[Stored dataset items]
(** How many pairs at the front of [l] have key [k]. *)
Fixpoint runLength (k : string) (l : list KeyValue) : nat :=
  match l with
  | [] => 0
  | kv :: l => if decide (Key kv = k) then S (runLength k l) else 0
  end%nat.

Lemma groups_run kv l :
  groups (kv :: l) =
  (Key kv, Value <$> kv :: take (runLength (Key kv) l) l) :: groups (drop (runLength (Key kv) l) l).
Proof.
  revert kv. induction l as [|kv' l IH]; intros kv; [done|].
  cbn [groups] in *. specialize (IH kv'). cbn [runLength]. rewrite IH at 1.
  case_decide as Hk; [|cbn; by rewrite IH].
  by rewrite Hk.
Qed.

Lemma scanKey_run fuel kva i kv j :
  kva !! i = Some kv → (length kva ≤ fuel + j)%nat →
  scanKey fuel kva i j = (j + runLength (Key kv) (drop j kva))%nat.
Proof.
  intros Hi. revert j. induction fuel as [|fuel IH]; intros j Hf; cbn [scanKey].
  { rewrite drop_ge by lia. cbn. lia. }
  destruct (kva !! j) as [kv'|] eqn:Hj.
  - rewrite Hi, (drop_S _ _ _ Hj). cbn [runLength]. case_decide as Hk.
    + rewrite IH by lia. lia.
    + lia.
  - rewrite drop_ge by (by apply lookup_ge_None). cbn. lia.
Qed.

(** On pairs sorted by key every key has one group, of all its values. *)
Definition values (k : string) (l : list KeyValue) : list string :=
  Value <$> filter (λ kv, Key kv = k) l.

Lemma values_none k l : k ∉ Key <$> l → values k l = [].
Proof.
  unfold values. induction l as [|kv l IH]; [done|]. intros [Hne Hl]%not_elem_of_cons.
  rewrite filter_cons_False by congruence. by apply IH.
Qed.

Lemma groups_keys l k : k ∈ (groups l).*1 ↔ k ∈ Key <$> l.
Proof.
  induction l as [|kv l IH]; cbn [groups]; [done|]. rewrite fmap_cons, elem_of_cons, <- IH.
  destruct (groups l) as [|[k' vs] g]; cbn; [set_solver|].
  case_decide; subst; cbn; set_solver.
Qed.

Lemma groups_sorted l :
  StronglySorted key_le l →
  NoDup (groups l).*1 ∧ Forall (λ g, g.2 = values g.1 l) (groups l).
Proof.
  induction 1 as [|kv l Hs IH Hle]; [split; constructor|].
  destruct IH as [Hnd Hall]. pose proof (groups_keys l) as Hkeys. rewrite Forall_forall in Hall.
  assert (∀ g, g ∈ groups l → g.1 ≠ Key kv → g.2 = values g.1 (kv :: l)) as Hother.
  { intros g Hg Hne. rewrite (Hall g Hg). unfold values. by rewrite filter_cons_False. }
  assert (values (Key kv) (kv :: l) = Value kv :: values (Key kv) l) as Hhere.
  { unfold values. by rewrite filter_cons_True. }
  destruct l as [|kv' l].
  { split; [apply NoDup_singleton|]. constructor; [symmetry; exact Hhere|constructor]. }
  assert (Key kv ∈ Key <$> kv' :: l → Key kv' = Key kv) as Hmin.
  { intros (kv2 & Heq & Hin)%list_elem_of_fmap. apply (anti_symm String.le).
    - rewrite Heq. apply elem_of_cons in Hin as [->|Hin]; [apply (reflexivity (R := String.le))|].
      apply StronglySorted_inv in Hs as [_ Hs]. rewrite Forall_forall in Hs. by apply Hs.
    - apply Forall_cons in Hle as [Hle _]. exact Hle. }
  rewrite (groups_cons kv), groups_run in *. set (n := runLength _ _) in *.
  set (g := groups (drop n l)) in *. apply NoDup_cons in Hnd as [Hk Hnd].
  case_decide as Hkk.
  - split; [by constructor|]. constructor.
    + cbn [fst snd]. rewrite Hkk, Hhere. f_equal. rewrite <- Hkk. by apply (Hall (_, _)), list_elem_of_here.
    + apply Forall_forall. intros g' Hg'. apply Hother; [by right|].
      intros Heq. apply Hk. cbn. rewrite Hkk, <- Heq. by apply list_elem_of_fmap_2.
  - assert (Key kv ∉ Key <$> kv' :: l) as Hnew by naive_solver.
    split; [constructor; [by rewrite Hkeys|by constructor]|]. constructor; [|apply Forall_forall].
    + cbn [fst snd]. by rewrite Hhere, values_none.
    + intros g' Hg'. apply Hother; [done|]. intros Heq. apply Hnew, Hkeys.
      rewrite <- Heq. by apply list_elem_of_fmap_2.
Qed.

* * *

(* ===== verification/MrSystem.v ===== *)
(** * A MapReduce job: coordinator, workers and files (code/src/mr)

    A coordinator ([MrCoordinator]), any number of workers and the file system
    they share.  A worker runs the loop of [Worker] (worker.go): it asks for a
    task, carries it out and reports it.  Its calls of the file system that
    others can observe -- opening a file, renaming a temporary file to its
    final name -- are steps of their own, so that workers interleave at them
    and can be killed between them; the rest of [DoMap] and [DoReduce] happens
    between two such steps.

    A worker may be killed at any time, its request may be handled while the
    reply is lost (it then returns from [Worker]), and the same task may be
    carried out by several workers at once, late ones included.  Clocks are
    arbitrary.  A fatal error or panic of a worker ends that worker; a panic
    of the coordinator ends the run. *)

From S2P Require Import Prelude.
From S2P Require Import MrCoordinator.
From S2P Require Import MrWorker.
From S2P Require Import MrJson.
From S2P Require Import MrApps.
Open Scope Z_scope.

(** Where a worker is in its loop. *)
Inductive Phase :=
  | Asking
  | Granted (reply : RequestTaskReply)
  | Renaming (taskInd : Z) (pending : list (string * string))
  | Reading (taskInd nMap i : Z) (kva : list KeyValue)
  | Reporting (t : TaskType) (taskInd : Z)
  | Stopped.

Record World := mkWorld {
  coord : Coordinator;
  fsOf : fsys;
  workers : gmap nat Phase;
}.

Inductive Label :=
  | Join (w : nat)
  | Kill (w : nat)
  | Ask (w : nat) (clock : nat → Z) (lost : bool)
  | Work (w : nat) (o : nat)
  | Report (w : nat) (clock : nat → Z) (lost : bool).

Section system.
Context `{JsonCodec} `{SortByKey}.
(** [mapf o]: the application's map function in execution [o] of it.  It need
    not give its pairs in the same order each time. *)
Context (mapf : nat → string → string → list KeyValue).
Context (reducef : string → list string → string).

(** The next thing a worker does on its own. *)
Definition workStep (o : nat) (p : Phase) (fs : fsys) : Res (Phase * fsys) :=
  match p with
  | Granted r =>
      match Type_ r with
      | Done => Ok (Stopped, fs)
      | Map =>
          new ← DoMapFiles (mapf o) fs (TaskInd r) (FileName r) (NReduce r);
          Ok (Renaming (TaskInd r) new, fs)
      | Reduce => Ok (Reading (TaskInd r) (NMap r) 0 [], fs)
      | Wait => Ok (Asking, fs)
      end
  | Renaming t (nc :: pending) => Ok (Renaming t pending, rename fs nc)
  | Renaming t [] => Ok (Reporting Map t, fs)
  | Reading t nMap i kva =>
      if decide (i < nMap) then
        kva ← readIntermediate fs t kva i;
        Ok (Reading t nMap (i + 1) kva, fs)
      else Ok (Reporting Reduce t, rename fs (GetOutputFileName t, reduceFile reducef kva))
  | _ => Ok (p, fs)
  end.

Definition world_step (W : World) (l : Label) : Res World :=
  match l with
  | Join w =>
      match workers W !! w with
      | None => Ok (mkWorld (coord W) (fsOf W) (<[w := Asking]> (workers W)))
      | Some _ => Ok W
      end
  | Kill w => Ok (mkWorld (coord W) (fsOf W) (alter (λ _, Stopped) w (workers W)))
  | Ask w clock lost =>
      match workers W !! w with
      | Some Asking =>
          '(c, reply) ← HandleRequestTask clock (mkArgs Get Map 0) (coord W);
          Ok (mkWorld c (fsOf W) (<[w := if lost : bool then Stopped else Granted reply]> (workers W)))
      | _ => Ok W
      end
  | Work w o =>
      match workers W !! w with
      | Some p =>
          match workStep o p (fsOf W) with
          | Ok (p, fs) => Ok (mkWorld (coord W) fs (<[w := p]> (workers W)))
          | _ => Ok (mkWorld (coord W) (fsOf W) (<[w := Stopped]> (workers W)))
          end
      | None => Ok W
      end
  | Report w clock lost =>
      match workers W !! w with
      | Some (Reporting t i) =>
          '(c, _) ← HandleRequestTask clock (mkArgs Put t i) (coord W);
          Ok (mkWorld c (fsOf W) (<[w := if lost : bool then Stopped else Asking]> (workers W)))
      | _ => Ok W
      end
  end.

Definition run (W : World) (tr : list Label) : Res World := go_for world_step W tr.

• Work to complete
Copy out all the lines of the records that include "Require".

• Answer section
From S2P Require Import Prelude.
From S2P Require Import MrCoordinator.
From S2P Require Import MrWorker.
From S2P Require Import MrJson.
From S2P Require Import MrApps.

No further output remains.